Write out exactly the lines of the entries below, from the first through the line containing "ToastError (e : exn).", and nothing beyond them.

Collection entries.
== == ==

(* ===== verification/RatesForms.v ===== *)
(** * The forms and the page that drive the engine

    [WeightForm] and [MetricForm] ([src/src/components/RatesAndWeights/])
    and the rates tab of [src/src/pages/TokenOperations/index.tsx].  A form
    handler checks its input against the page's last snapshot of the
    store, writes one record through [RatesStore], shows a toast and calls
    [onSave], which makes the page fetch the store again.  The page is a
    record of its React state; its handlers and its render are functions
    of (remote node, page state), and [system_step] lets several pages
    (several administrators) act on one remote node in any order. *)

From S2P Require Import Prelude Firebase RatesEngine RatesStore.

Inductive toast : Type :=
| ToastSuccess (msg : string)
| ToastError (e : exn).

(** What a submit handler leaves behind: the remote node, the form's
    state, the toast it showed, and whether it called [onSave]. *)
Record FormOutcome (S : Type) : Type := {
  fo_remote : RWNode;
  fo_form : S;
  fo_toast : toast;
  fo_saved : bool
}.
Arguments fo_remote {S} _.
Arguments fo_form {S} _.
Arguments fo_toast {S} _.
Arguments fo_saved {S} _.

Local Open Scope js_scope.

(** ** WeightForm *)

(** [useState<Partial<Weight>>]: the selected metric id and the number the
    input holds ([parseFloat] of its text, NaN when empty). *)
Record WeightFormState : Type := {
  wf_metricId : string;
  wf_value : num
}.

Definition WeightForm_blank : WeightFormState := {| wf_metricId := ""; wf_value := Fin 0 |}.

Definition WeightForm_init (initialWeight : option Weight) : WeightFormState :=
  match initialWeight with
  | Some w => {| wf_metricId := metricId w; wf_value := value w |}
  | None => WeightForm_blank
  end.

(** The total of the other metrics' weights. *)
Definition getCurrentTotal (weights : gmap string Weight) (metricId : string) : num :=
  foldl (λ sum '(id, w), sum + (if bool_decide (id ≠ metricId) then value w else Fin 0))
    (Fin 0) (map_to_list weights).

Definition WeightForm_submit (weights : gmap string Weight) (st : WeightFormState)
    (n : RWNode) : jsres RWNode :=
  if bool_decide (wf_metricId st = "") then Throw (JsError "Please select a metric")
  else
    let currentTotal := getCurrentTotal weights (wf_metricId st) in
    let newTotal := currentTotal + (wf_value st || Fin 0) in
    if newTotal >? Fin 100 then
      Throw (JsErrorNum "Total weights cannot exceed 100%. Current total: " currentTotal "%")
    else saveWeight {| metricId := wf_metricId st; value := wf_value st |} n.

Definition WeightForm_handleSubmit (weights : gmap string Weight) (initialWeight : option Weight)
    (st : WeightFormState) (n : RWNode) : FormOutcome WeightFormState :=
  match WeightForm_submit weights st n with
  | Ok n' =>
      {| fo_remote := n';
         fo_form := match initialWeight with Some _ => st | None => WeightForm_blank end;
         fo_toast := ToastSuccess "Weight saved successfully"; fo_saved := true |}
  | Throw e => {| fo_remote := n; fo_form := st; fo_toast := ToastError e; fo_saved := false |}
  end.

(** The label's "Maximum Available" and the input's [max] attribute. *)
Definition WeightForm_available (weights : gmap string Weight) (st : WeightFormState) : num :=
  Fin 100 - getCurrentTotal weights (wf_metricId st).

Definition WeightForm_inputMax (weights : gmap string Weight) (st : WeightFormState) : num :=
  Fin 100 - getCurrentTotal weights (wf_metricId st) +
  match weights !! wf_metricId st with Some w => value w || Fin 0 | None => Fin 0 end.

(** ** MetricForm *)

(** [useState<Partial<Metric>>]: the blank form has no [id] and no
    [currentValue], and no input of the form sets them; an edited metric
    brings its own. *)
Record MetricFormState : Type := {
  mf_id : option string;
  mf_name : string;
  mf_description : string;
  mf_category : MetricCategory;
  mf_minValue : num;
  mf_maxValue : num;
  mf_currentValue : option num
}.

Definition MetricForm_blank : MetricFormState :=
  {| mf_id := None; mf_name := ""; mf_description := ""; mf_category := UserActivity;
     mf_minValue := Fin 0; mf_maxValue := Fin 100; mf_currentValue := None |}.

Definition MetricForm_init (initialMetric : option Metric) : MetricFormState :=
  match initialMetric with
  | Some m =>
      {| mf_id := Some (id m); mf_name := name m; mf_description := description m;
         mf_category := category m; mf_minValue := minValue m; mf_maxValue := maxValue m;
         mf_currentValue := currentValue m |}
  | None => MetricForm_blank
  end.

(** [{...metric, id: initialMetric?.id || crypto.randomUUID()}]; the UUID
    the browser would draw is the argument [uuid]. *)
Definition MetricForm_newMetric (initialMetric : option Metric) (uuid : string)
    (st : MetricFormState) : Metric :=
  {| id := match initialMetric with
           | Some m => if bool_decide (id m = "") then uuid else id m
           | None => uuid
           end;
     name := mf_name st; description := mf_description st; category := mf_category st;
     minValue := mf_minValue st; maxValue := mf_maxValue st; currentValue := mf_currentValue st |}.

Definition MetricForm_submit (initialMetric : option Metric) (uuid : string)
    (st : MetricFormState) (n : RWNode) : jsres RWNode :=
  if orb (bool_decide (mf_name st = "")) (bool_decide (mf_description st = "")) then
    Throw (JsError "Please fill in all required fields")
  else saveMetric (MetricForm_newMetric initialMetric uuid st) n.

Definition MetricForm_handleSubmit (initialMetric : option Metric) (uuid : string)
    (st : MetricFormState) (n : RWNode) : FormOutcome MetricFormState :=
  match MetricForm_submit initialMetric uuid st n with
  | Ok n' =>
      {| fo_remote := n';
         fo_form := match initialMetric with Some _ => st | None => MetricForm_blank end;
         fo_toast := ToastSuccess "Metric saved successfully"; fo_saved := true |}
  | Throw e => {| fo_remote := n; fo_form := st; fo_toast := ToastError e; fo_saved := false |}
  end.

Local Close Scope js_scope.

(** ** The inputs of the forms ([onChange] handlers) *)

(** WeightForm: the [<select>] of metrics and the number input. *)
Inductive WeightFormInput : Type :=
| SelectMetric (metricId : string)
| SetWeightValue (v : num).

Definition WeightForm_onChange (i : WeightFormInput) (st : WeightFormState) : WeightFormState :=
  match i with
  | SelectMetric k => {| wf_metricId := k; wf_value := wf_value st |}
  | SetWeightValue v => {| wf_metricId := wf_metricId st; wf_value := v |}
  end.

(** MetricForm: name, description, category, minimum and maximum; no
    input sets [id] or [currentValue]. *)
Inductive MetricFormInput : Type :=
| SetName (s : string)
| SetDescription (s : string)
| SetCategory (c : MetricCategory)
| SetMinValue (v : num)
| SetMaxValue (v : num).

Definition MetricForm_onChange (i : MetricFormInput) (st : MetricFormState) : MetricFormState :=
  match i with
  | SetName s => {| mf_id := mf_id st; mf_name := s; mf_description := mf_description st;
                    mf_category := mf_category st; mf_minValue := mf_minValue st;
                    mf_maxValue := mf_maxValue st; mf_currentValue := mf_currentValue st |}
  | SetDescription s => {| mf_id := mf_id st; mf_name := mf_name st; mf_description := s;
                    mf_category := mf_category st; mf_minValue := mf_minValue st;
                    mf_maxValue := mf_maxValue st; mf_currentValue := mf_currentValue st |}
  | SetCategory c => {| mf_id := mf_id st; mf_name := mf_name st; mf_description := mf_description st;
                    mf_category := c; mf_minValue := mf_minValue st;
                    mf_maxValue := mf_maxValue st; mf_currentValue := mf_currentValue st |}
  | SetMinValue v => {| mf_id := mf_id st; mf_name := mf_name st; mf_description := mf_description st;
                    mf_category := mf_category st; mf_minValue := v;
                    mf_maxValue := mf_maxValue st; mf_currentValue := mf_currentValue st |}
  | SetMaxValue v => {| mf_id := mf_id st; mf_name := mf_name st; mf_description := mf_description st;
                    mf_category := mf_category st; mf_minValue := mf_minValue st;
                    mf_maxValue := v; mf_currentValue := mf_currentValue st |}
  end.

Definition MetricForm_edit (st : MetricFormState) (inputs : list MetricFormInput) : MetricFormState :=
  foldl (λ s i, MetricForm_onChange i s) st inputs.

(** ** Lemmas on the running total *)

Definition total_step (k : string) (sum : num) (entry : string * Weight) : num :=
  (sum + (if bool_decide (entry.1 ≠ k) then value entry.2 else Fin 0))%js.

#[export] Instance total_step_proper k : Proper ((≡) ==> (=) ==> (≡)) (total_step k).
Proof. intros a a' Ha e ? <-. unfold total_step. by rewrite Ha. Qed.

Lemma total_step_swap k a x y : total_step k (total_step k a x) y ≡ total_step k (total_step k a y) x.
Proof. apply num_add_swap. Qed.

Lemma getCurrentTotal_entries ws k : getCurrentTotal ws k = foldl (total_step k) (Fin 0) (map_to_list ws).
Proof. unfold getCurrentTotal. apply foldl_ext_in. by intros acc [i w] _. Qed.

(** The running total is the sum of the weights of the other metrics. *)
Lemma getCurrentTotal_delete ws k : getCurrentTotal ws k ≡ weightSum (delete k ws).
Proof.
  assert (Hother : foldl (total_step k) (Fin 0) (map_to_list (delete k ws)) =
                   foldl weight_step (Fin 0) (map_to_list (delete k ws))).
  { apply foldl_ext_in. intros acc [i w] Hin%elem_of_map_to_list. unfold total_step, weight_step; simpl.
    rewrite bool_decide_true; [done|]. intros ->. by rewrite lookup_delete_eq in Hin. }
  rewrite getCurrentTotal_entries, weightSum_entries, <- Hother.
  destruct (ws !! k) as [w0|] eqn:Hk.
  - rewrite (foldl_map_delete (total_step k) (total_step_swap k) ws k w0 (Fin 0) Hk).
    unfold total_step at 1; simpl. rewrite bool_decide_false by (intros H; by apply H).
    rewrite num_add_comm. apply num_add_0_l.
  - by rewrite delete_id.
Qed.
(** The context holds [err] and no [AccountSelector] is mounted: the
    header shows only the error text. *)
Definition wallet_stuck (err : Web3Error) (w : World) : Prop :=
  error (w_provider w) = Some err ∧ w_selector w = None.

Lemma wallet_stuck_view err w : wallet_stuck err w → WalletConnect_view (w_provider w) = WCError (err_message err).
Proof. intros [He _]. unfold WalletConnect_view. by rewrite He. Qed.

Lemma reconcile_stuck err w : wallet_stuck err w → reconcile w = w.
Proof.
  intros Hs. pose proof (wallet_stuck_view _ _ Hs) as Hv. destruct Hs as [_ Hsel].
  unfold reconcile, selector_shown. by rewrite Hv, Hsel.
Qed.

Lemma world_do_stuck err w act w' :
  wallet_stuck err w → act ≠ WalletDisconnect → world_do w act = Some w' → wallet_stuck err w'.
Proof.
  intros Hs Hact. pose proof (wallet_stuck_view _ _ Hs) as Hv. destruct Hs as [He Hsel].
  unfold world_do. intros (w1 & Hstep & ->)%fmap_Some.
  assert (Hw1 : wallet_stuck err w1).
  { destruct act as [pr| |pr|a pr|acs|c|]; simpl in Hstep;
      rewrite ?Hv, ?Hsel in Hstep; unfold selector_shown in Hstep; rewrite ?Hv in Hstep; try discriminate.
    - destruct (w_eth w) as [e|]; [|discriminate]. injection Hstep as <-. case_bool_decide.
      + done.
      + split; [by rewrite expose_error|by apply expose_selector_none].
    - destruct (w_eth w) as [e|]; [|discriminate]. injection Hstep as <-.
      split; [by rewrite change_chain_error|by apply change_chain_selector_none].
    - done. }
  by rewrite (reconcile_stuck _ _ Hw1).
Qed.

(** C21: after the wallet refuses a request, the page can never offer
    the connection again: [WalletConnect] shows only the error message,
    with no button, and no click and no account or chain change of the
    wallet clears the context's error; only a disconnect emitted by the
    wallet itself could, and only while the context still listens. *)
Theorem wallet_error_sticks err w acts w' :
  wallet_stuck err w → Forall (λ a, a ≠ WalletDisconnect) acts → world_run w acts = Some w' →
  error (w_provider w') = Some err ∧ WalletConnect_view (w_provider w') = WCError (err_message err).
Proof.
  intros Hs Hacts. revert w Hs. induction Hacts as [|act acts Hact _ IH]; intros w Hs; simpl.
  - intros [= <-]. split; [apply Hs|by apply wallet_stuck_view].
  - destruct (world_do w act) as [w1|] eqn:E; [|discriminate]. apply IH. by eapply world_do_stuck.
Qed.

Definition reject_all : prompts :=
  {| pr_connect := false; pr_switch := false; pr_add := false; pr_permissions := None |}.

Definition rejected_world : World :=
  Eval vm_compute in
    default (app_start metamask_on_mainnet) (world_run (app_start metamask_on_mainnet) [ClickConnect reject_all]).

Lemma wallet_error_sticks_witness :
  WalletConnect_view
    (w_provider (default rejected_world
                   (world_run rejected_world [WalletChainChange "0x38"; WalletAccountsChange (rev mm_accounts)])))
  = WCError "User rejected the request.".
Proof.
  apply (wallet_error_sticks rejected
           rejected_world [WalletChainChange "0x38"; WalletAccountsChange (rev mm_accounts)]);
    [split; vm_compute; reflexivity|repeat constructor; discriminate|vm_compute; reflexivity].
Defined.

== == ==

Finished exercise.
(* ===== verification/RatesForms.v ===== *)
(** * The forms and the page that drive the engine

    [WeightForm] and [MetricForm] ([src/src/components/RatesAndWeights/])
    and the rates tab of [src/src/pages/TokenOperations/index.tsx].  A form
    handler checks its input against the page's last snapshot of the
    store, writes one record through [RatesStore], shows a toast and calls
    [onSave], which makes the page fetch the store again.  The page is a
    record of its React state; its handlers and its render are functions
    of (remote node, page state), and [system_step] lets several pages
    (several administrators) act on one remote node in any order. *)

From S2P Require Import Prelude Firebase RatesEngine RatesStore.

Inductive toast : Type :=
| ToastSuccess (msg : string)
| ToastError (e : exn).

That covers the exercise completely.